EFG-Hermes Group, in its latest report, expects the Kuwaiti banks, at the level of Gulf banks during the first quarter of 2022, to achieve the highest growth in profits on an annual basis.

For the first quarter, according to its estimates, the profit growth of Kuwaiti banks will reach 33 percent on an annual basis, compared to 21 percent for UAE banks, 15 percent for Saudi banks, and 21 percent for Qatari banks.

Hermes stated that Kuwaiti banks’ allocations decreased in the second half of 2021 compared to the first half of the same year, and credit quality improved, which bodes well for the cost of risks in 2022, while banking sources said the consumer spending continues to drive the strong growth of individual loans, although its pace began to slow from 2021.

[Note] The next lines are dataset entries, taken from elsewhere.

(** * Filipino emigrants dashboard: CSV import, aggregation and row editing

    A shallow embedding of the data-shaping code of the dashboard pages
    ([BarChartPage], [TreemapPage], [FlowMapPage], [HorizontalChartPage],
    [LineChartPage], [DensityPlotPage]), of the store service they call and
    of the input shaping of the forecasting network, followed by the
    properties proved about them.

    Conventions of the embedding:
    - a JavaScript object used as a record (a CSV row, a form, a stored
      document) is a finite map from property names to values;
    - the dashboards count people, so numbers are integers (exact in double
      arithmetic below 2^53) together with [NaN], which the code branches on;
      the one place where fractions appear, the percentage column, is
      computed with binary64 floats as the source does;
    - an [async] handler is a function from the page state and the store to
      the page state and the store; a store call that rejects is a call whose
      next outcome in the store's script is a fault. *)

From Stdlib Require Import ZArith Ascii String PrimFloat FloatOps SpecFloat Uint63.
From stdpp Require Import gmap strings list pretty sorting.

Local Open Scope Z_scope.

(** ** The JavaScript fragment the pages use *)

Module JS.

(** The numbers of the model are the whole numbers and [NaN]. A number
    of the language is a double: the model follows the pages on the whole
    numbers up to 2^53 in absolute value, among which the arithmetic of
    doubles is the arithmetic of integers; fractions and the infinities
    are outside it. *)
Inductive number := NaN | Num (z : Z).

Inductive value :=
  | undefined
  | null
  | Str (s : string)
  | VNum (n : number).

#[global] Instance number_eq_dec : EqDecision number.
Proof. solve_decision. Defined.

#[global] Instance value_eq_dec : EqDecision value.
Proof. solve_decision. Defined.

Abbreviation obj := (gmap string value).

(** [o[k]]: a missing property reads as [undefined]. *)
Definition get (o : obj) (k : string) : value := default undefined (o !! k).

(** [{ ...o, [k]: v }] and [o[k] = v]. *)
Definition set (o : obj) (k : string) (v : value) : obj := <[k := v]> o.

Definition int (z : Z) : value := VNum (Num z).

(** *** Characters and strings (ASCII) *)

Definition code (c : ascii) : nat := nat_of_ascii c.

(** [\s] and the white space that [trim] and [Number] strip. *)
Definition is_space (c : ascii) : bool :=
  ((9 <=? code c)%nat && (code c <=? 13)%nat) || (code c =? 32)%nat.

Definition is_digit (c : ascii) : bool :=
  (48 <=? code c)%nat && (code c <=? 57)%nat.

Definition is_upper (c : ascii) : bool :=
  (65 <=? code c)%nat && (code c <=? 90)%nat.

Definition is_lower (c : ascii) : bool :=
  (97 <=? code c)%nat && (code c <=? 122)%nat.

Definition lower_char (c : ascii) : ascii :=
  if is_upper c then ascii_of_nat (code c + 32) else c.

Definition upper_char (c : ascii) : ascii :=
  if is_lower c then ascii_of_nat (code c - 32) else c.

Definition chars (s : string) : list ascii := list_ascii_of_string s.
Definition text (l : list ascii) : string := string_of_list_ascii l.

(** [s.toLowerCase()] *)
Definition toLowerCase (s : string) : string :=
  text (lower_char <$> chars s).

(** [s.charAt(0).toUpperCase() + s.slice(1)] *)
Definition capitalize (s : string) : string :=
  match chars s with
  | [] => ""
  | c :: l => text (upper_char c :: l)
  end.

Fixpoint drop_spaces (l : list ascii) : list ascii :=
  match l with
  | c :: l' => if is_space c then drop_spaces l' else l
  | [] => []
  end.

Definition trim_chars (l : list ascii) : list ascii :=
  reverse (drop_spaces (reverse (drop_spaces l))).

(** [s.trim()] *)
Definition trim (s : string) : string := text (trim_chars (chars s)).

(** [s.replace(/\s+/g, ' ')]: every run of white space becomes one space;
    [in_run] tells that the previous character was white space. *)
Fixpoint collapse_spaces (in_run : bool) (l : list ascii) : list ascii :=
  match l with
  | [] => []
  | c :: l' =>
      if is_space c then
        if in_run then collapse_spaces true l'
        else " "%char :: collapse_spaces true l'
      else c :: collapse_spaces false l'
  end.

Definition replace_spaces (s : string) : string :=
  text (collapse_spaces false (chars s)).

(** [s.replace(/([A-Z])/g, ' $1')]: a space before every capital. *)
Fixpoint space_capitals (l : list ascii) : list ascii :=
  match l with
  | [] => []
  | c :: l' =>
      if is_upper c then " "%char :: c :: space_capitals l'
      else c :: space_capitals l'
  end.

Definition replace_capitals (s : string) : string :=
  text (space_capitals (chars s)).

(** [s.replace('-', ' ')]: the first hyphen only. *)
Fixpoint replace_first_hyphen (l : list ascii) : list ascii :=
  match l with
  | [] => []
  | c :: l' =>
      if (code c =? 45)%nat then " "%char :: l'
      else c :: replace_first_hyphen l'
  end.

Definition replace_hyphen (s : string) : string :=
  text (replace_first_hyphen (chars s)).

Fixpoint is_suffix_chars (suf l : list ascii) : bool :=
  bool_decide (suf = l) ||
  match l with
  | [] => false
  | _ :: l' => is_suffix_chars suf l'
  end.

(** [s.endsWith(suf)] *)
Definition endsWith (s suf : string) : bool :=
  is_suffix_chars (chars suf) (chars s).

(** *** Conversions *)

(** [Boolean(v)] *)
Definition ToBoolean (v : value) : bool :=
  match v with
  | undefined | null => false
  | Str s => negb (bool_decide (s = ""))
  | VNum NaN => false
  | VNum (Num z) => negb (z =? 0)
  end.

Fixpoint digits_value (acc : Z) (l : list ascii) : option Z :=
  match l with
  | [] => Some acc
  | c :: l' =>
      if is_digit c
      then digits_value (10 * acc + Z.of_nat (code c - 48)) l'
      else None
  end.

Definition unsigned_literal (l : list ascii) : option Z :=
  match l with
  | [] => None
  | _ => digits_value 0 l
  end.
(* ===== verification/GoStrings.v ===== *)
(** * Go strings

    A Go string is a sequence of bytes.  Code that compares whole strings is
    modelled over [string]; code that walks bytes is modelled over [bytes].
    This file models what the program uses of the packages [strings],
    [unicode/utf8] and [unicode] of the Go standard library. *)

From S2P Require Import Prelude.

Abbreviation bytes := (list ascii).

Definition bs (s : string) : bytes := String.list_ascii_of_string s.
Definition str (s : bytes) : string := String.string_of_list_ascii s.

Lemma str_bs s : str (bs s) = s.
Proof. apply String.string_of_list_ascii_of_string. Qed.
Lemma bs_str s : bs (str s) = s.
Proof. apply String.list_ascii_of_string_of_list_ascii. Qed.

Lemma bs_app s t : bs (s +:+ t) = bs s ++ bs t.
Proof.
  unfold bs. induction s as [|c s IH]; [done|].
  change (String.list_ascii_of_string (String c s +:+ t)) with (c :: String.list_ascii_of_string (s +:+ t)).
  by rewrite IH.
Qed.

#[export] Hint Rewrite str_bs bs_str bs_app : spin.

(** The value of a byte. *)
Definition bval (c : ascii) : Z := Z.of_N (N_of_ascii c).

Lemma bval_inj c d : bval c = bval d → c = d.
Proof.
  unfold bval. intros H%N2Z.inj. rewrite <- (ascii_N_embedding c), H.
  apply ascii_N_embedding.
Qed.

Lemma bval_range c : (0 ≤ bval c < 256)%Z.
Proof. unfold bval. pose proof (N_ascii_bounded c). lia. Qed.

Definition byte_in (lo hi : Z) (c : ascii) : bool :=
  ((lo <=? bval c) && (bval c <=? hi))%Z.

#[global] Instance ascii_eq_dec : EqDecision ascii := ascii_dec.
#[global] Instance ascii_countable : Countable ascii.
Proof. exact (inj_countable' N_of_ascii ascii_of_N ascii_N_embedding). Defined.

(** ** unicode/utf8 *)

Definition RuneError : Z := 65533.
Definition RuneSelf : Z := 128.

(** The size of the sequence a lead byte announces and the range its second
    byte must lie in; [None] for a byte that starts no sequence. *)
Definition utf8_lead (x : Z) : option (nat * Z * Z) :=
  if ((194 <=? x) && (x <=? 223))%Z then Some (2%nat, 128%Z, 191%Z)
  else if (x =? 224)%Z then Some (3%nat, 160%Z, 191%Z)
  else if ((225 <=? x) && (x <=? 236))%Z then Some (3%nat, 128%Z, 191%Z)
  else if (x =? 237)%Z then Some (3%nat, 128%Z, 159%Z)
  else if ((238 <=? x) && (x <=? 239))%Z then Some (3%nat, 128%Z, 191%Z)
  else if (x =? 240)%Z then Some (4%nat, 144%Z, 191%Z)
  else if ((241 <=? x) && (x <=? 243))%Z then Some (4%nat, 128%Z, 191%Z)
  else if (x =? 244)%Z then Some (4%nat, 128%Z, 143%Z)
  else None.

Definition utf8_cont (c : ascii) : Z := Z.land (bval c) 63.

(** [utf8.DecodeRuneInString]: the first rune and its width in bytes; an
    invalid encoding is [(RuneError, 1)], the empty string [(RuneError, 0)]. *)
Definition DecodeRuneInString (s : bytes) : Z * nat :=
  match s with
  | [] => (RuneError, 0)
  | c0 :: s1 =>
      if (bval c0 <? RuneSelf)%Z then (bval c0, 1)
      else match utf8_lead (bval c0) with
      | None => (RuneError, 1)
      | Some (sz, lo, hi) =>
          match s1 with
          | c1 :: s2 =>
              if (length s <? sz)%nat || negb (byte_in lo hi c1) then (RuneError, 1)
              else if (sz <=? 2)%nat then
                (Z.lor (Z.shiftl (Z.land (bval c0) 31) 6) (utf8_cont c1), 2)
              else match s2 with
              | c2 :: s3 =>
                  if negb (byte_in 128 191 c2) then (RuneError, 1)
                  else if (sz <=? 3)%nat then
                    (Z.lor (Z.lor (Z.shiftl (Z.land (bval c0) 15) 12)
                              (Z.shiftl (utf8_cont c1) 6)) (utf8_cont c2), 3)
                  else match s3 with
                  | c3 :: _ =>
                      if negb (byte_in 128 191 c3) then (RuneError, 1)
                      else (Z.lor (Z.lor (Z.lor (Z.shiftl (Z.land (bval c0) 7) 18)
                              (Z.shiftl (utf8_cont c1) 12))
                              (Z.shiftl (utf8_cont c2) 6)) (utf8_cont c3), 4)
                  | [] => (RuneError, 1)
                  end
              | [] => (RuneError, 1)
              end
          | [] => (RuneError, 1)
          end
      end
  end.

Definition rune_width (s : bytes) : nat := (DecodeRuneInString s).2.

Lemma rune_width_bounds s : s ≠ [] → 1 ≤ rune_width s ≤ length s.
Proof.
  intros Hs. unfold rune_width, DecodeRuneInString.
  destruct s as [|c0 [|c1 [|c2 [|c3 s]]]]; [done|..];
    repeat case_match; cbn; lia.
Qed.

Lemma rune_width_ascii c s : (bval c < 128)%Z → rune_width (c :: s) = 1.
Proof.
  intros H. unfold rune_width, DecodeRuneInString, RuneSelf.
  by rewrite (proj2 (Z.ltb_lt _ _) H).
Qed.

(** The string cut into the encodings of its runes, an invalid byte standing
    for itself. *)
Fixpoint runes_fuel (n : nat) (s : bytes) : list bytes :=
  match n, s with
  | S n, _ :: _ => take (rune_width s) s :: runes_fuel n (drop (rune_width s) s)
  | _, _ => []
  end.
Definition runes (s : bytes) : list bytes := runes_fuel (length s) s.

Lemma runes_fuel_enough n m s :
  length s ≤ n → length s ≤ m → runes_fuel n s = runes_fuel m s.
Proof.
  revert m s. induction n as [|n IH]; intros m s Hn Hm.
  - destruct s; [by destruct m|cbn in Hn; lia].
  - destruct s as [|c s]; [by destruct m|]. destruct m as [|m]; [cbn in Hm; lia|].
    cbn [runes_fuel]. f_equal.
    pose proof (rune_width_bounds (c :: s) ltac:(done)).
    apply IH; rewrite length_drop; cbn in *; lia.
Qed.

Lemma runes_nil : runes [] = [].
Proof. done. Qed.

Lemma runes_cons s :
  s ≠ [] → runes s = take (rune_width s) s :: runes (drop (rune_width s) s).
Proof.
  intros Hs. unfold runes. destruct s as [|c s]; [done|].
  pose proof (rune_width_bounds (c :: s) ltac:(done)).
  cbn [runes_fuel length]. f_equal.
  apply runes_fuel_enough; rewrite length_drop; cbn in *; lia.
Qed.

Lemma runes_ascii c s : (bval c < 128)%Z → runes (c :: s) = [c] :: runes s.
Proof. intros H. rewrite runes_cons by done. by rewrite rune_width_ascii. Qed.

Lemma concat_runes s : concat (runes s) = s.
Proof.
  remember (length s) as n eqn:Hn.
  revert s Hn. induction n as [n IH] using lt_wf_ind. intros s ->.
  destruct (decide (s = [])) as [->|Hs]; [done|].
  rewrite runes_cons by done. cbn.
  pose proof (rune_width_bounds s Hs).
  rewrite (IH (length (drop (rune_width s) s))); [apply take_drop| |done].
  rewrite length_drop. destruct s; [done|cbn in *; lia].
Qed.

Lemma runes_eq_nil s : runes s = [] ↔ s = [].
Proof. split; [|by intros ->]. intros H. by rewrite <- (concat_runes s), H. Qed.

(** ** strings *)

(** [strings.IndexByte]. *)
Fixpoint index_byte (c : ascii) (s : bytes) : option nat :=
  match s with
  | [] => None
  | d :: s' => if decide (c = d) then Some 0 else S <$> index_byte c s'
  end.

(** [strings.Split] on a one-byte separator: never empty. *)
Fixpoint split_byte (c : ascii) (s : bytes) : list bytes :=
  match s with
  | [] => [[]]
  | d :: s' =>
      if decide (c = d) then [] :: split_byte c s'
      else match split_byte c s' with
           | w :: ws => (d :: w) :: ws
           | [] => [[d]]
           end
  end.

(** [strings.ContainsAny] for a set of ASCII bytes. *)
Definition contains_any (s chars : bytes) : bool :=
  existsb (λ c, bool_decide (c ∈ chars)) s.

(** [strings.Count] of a one-byte string. *)
Definition count_byte (c : ascii) (s : bytes) : nat :=
  length (filter (λ d, d = c) s).

(** [strings.HasPrefix]. *)
Fixpoint has_prefix (s pre : bytes) {struct pre} : bool :=
  match pre, s with
  | [], _ => true
  | c :: pre', d :: s' => bool_decide (c = d) && has_prefix s' pre'
  | _ :: _, [] => false
  end.

Lemma has_prefix_spec s pre : has_prefix s pre = true ↔ ∃ k, s = pre ++ k.
Proof.
  revert s. induction pre as [|c pre IH]; intros s; cbn.
  - split; [by exists s|done].
  - destruct s as [|d s]; [split; [done|by intros [k ?]]|].
    rewrite andb_true_iff, bool_decide_eq_true, IH. naive_solver.
Qed.

Lemma index_byte_some c s i :
  index_byte c s = Some i ↔ s !! i = Some c ∧ c ∉ take i s.
Proof.
  revert i. induction s as [|d s IH]; intros i; cbn.
  - rewrite lookup_nil. naive_solver.
  - destruct (decide (c = d)) as [->|Hd].
    + split; [intros [= <-]; cbn; set_solver|].
      destruct i as [|i]; [by intros _|]. cbn. set_solver.
    + destruct i as [|i]; cbn.
      * rewrite fmap_Some. naive_solver.
      * rewrite fmap_Some. setoid_rewrite IH. set_solver.
Qed.

Lemma index_byte_none c s : index_byte c s = None ↔ c ∉ s.
Proof.
  induction s as [|d s IH]; cbn; [set_solver|].
  destruct (decide (c = d)); [set_solver|]. rewrite fmap_None, IH. set_solver.
Qed.

Lemma split_byte_cons c s : ∃ w ws, split_byte c s = w :: ws.
Proof. destruct s; cbn; repeat case_match; eauto. Qed.

(** Splitting takes the bytes up to the next separator and splits the rest. *)
Lemma split_byte_index c s :
  split_byte c s =
  match index_byte c s with
  | None => [s]
  | Some i => take i s :: split_byte c (drop (S i) s)
  end.
Proof.
  induction s as [|d s IH]; cbn [split_byte index_byte]; [done|].
  destruct (decide (c = d)); [done|]. rewrite IH.
  by destruct (index_byte c s).
Qed.

Lemma contains_any_false s chars :
  contains_any s chars = false ↔ ∀ c, c ∈ s → c ∉ chars.
Proof.
  unfold contains_any. rewrite <- not_true_iff_false, existsb_exists.
  setoid_rewrite bool_decide_eq_true. setoid_rewrite <- list_elem_of_In. set_solver.
Qed.

(** [strings.EqualFold] of a string with an ASCII string of the same length
    in bytes: every rune of the first is then one byte, and an invalid byte
    folds to no ASCII letter. *)
Definition ascii_lower (c : ascii) : ascii :=
  if byte_in 65 90 c then ascii_of_N (N_of_ascii c + 32) else c.
Definition equal_fold_ascii (s t : bytes) : bool :=
  bool_decide (ascii_lower <$> s = ascii_lower <$> t).

(** ** unicode *)

Definition IsControl (r : Z) : bool :=
  ((0 <=? r) && (r <=? 31) || (127 <=? r) && (r <=? 159))%Z.

Definition IsSpace (r : Z) : bool :=
  ((9 <=? r) && (r <=? 13) || (r =? 32) || (r =? 133) || (r =? 160) || (r =? 5760)
   || (8192 <=? r) && (r <=? 8202) || (r =? 8232) || (r =? 8233) || (r =? 8239)
   || (r =? 8287) || (r =? 12288))%Z.

(** ** strings.TrimSpace *)

(** [utf8.DecodeLastRuneInString]: the last byte that starts a rune is looked
    for among the last four. *)
Definition RuneStart (c : ascii) : bool := negb (byte_in 128 191 c).
Fixpoint last_rune_start (tries : nat) (s : bytes) (start : nat) : nat :=
  match tries, start with
  | S tries', S start' =>
      if from_option RuneStart false (s !! start') then start' else last_rune_start tries' s start'
  | _, _ => start - 1
  end.
Definition DecodeLastRuneInString (s : bytes) : Z * nat :=
  match last s with
  | None => (RuneError, 0)
  | Some c =>
      if (bval c <? RuneSelf)%Z then (bval c, 1)
      else
        let start := last_rune_start 3 s (length s - 1) in
        let '(r, size) := DecodeRuneInString (drop start s) in
        if (start + size =? length s)%nat then (r, size) else (RuneError, 1)
  end.

Fixpoint trim_left_space (fuel : nat) (s : bytes) : bytes :=
  match fuel, s with
  | S fuel', _ :: _ =>
      if IsSpace (DecodeRuneInString s).1 then trim_left_space fuel' (drop (rune_width s) s) else s
  | _, _ => s
  end.
Fixpoint trim_right_space (fuel : nat) (s : bytes) : bytes :=
  match fuel, s with
  | S fuel', _ :: _ =>
      let '(r, size) := DecodeLastRuneInString s in
      if IsSpace r then trim_right_space fuel' (take (length s - size) s) else s
  | _, _ => s
  end.
Definition TrimSpace (s : bytes) : bytes :=
  let t := trim_left_space (length s) s in trim_right_space (length t) t.

(** A string that starts and ends with ASCII bytes that are no spaces is kept. *)
Lemma TrimSpace_id c d s :
  head s = Some c → last s = Some d →
  (bval c < 128)%Z → (bval d < 128)%Z → IsSpace (bval c) = false → IsSpace (bval d) = false →
  TrimSpace s = s.
Proof.
  intros Hc Hd Bc Bd Sc Sd. destruct s as [|c' s]; [done|]. cbn in Hc. simplify_eq.
  assert (trim_left_space (length (c :: s)) (c :: s) = c :: s) as Hl.
  { cbn [length trim_left_space DecodeRuneInString]. unfold RuneSelf.
    rewrite (proj2 (Z.ltb_lt _ _) Bc). cbn [fst]. by rewrite Sc. }
  unfold TrimSpace. rewrite Hl. cbn [length trim_right_space].
  unfold DecodeLastRuneInString, RuneSelf. rewrite Hd, (proj2 (Z.ltb_lt _ _) Bd).
  by rewrite Sd.
Qed.

Example TrimSpace_ex :
  TrimSpace (bs "  a b " ++ [ascii_of_N 194; ascii_of_N 160]) = bs "a b" ∧ TrimSpace (bs "   ") = [].
Proof. by vm_compute. Qed.

(** ** regexp

    The RE2 engine is an interface: a parser, a compiler and a matcher. *)
Inductive syntax_Regexp : Type :=
| OpLiteral (runes : nat)
| OpCapture (sub : syntax_Regexp)
| OpStar (sub : syntax_Regexp)
| OpPlus (sub : syntax_Regexp)
| OpQuest (sub : syntax_Regexp)
| OpConcat (subs : list syntax_Regexp)
| OpAlternate (subs : list syntax_Regexp)
| OpRepeat (min max : Z) (sub : syntax_Regexp)
| OpOther.

Class RegexEngine := {
  Regexp : Type;
  syntax_Parse : bytes → result string syntax_Regexp;
  regexp_Compile : bytes → result string Regexp;
  MatchString : Regexp → bytes → bool;
}.

(** A concrete engine: patterns are plain strings that match the paths starting with them. *)
Definition literal_engine : RegexEngine := {|
  Regexp := bytes;
  syntax_Parse p := Ok (OpLiteral (length p));
  regexp_Compile p := Ok p;
  MatchString re path := has_prefix path re;
|}.

(** ** Comparing strings: [strings.Compare] is bytewise lexicographic *)
Fixpoint bytes_compare (a b : bytes) : comparison :=
  match a, b with
  | [], [] => Eq
  | [], _ :: _ => Lt
  | _ :: _, [] => Gt
  | c :: a', d :: b' => cmp_then (bval c ?= bval d)%Z (bytes_compare a' b')
  end.

#[export] Instance bytes_comparator : Comparator bytes_compare.
Proof.
  split.
  - induction x as [|c a IH]; intros [|d b]; cbn; try done.
    destruct (bval c ?= bval d)%Z eqn:Hc; cbn.
    + apply Z.compare_eq_iff, bval_inj in Hc as ->. rewrite IH. naive_solver.
    + split; [done|]. intros [= -> ->]. by rewrite Z.compare_refl in Hc.
    + split; [done|]. intros [= -> ->]. by rewrite Z.compare_refl in Hc.
  - induction x as [|c a IH]; intros [|d b]; cbn; try done.
    rewrite (Z.compare_antisym (bval c)), IH. by destruct (bval c ?= bval d)%Z.
  - induction x as [|c a IH]; intros [|d b] [|f g]; cbn; try done.
    destruct (bval c ?= bval d)%Z eqn:H1, (bval d ?= bval f)%Z eqn:H2; cbn; try done.
    + apply Z.compare_eq_iff in H1, H2. rewrite H1, H2, Z.compare_refl. apply IH.
    + apply Z.compare_eq_iff in H1. by rewrite H1, H2.
    + apply Z.compare_eq_iff in H2. by rewrite <- H2, H1.
    + rewrite Z.compare_lt_iff in *. by rewrite (proj2 (Z.compare_lt_iff _ _)) by lia.
Qed.

Definition string_compare (a b : string) : comparison := bytes_compare (bs a) (bs b).

#[export] Instance bs_inj : Inj (=) (=) bs.
Proof.
  intros a b H%(f_equal String.string_of_list_ascii). unfold bs in H.
  by rewrite !String.string_of_list_ascii_of_string in H.
Qed.

#[export] Instance string_comparator : Comparator string_compare.
Proof. apply (comparator_on bs bytes_compare). Qed.
(* ===== verification/SiteTrie.v ===== *)
(** * The template trie (internal/site/matcher.go)

    Templates are stored in a trie keyed by segments.  [templateNode_search]
    walks it depth first, pruning subtrees that cannot beat the best terminal
    found; [search_best] shows that the pruning loses nothing. *)

From S2P Require Import Prelude GoStrings SitePath.

Record MatchResult := {
  mr_GroupID : string;
  mr_GroupName : string;
  mr_RuleID : string;
  mr_Kind : string;
  mr_Default : bool;
}.

Record ruleEntry := { re_result : MatchResult; re_rank : nat }.

Record templateTerminal := {
  tt_entry : ruleEntry;
  tt_literals : nat;
  tt_params : nat;
}.

#[local] Set Warnings "-register-all".
(** Literal children are an association list; its order is never observed. *)
Inductive templateNode := TNode {
  tn_literals : list (bytes * templateNode);
  tn_param : option templateNode;
  tn_terminal : option templateTerminal;
  tn_maxLiterals : Z;
  tn_minRank : Z;
}.

Definition empty_node : templateNode := TNode [] None None 0 0.

Definition betterThan (t o : templateTerminal) : bool :=
  if negb (tt_literals t =? tt_literals o)%nat then (tt_literals o <? tt_literals t)%nat
  else if negb (tt_params t =? tt_params o)%nat then (tt_params t <? tt_params o)%nat
  else (re_rank (tt_entry t) <? re_rank (tt_entry o))%nat.

(** ** Association lists *)

Fixpoint alookup {A} (k : bytes) (l : list (bytes * A)) : option A :=
  match l with
  | [] => None
  | (k', v) :: l' => if decide (k = k') then Some v else alookup k l'
  end.

Fixpoint aset {A} (k : bytes) (v : A) (l : list (bytes * A)) : list (bytes * A) :=
  match l with
  | [] => [(k, v)]
  | (k', v') :: l' => if decide (k = k') then (k, v) :: l' else (k', v') :: aset k v l'
  end.

Lemma alookup_aset {A} k (v : A) l k' :
  alookup k' (aset k v l) = if decide (k' = k) then Some v else alookup k' l.
Proof.
  induction l as [|[j w] l IH]; cbn; [done|].
  destruct (decide (k = j)) as [->|]; cbn; [by destruct (decide (k' = j))|].
  rewrite IH. repeat case_decide; congruence.
Qed.

Lemma alookup_map {A B} (f : A → B) k l :
  alookup k (map (λ '(k', c), (k', f c)) l) = f <$> alookup k l.
Proof. induction l as [|[j w] l IH]; cbn; [done|]. by case_decide. Qed.

Lemma alookup_in {A} k (l : list (bytes * A)) v : alookup k l = Some v → (k, v) ∈ l.
Proof. induction l as [|[j w] l IH]; cbn; [done|]. case_decide; set_solver. Qed.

As for revenue growth, the report expected that Kuwaiti banks would reach 5% on an annual basis during the first quarter of this year, while “Hermes” estimates that loan growth will be 10%, with a cost of risk of 84 basis points during the period. The same compared to 131 basis points in the first quarter of 2021.

On a quarterly basis, Hermes estimates that gross profit will decline 10 percent, as a result of a 5 percent decline in total revenue on a quarterly basis, in addition to a slight increase in provisioning costs on a quarterly basis.

The report anticipates the following main trends in the results of the first quarter of 2022:

1 – Kuwaiti banks are recording strong credit growth on an annual basis of 10 percent, driven by double-digit growth in individual loans and a slight recovery in credit demand from companies due to the improvement of the business sector.

2 – Margins are generally stable on an annual and quarterly basis, as “Hermes” expects the recent increase of 25 basis points in the discount rate by the Central Bank of Kuwait to enhance the net interest margins for banks starting from the second quarter of this year.

3 – Decreased provisioning costs on an annual basis from a high base. NPL coverage rates increased in 2021, while NPL ratios decreased across the sector, with significant provisioning reserves in all banks on top of IFRS9 (Kuwaiti banks continue to apply strict Central Bank of Kuwait rules).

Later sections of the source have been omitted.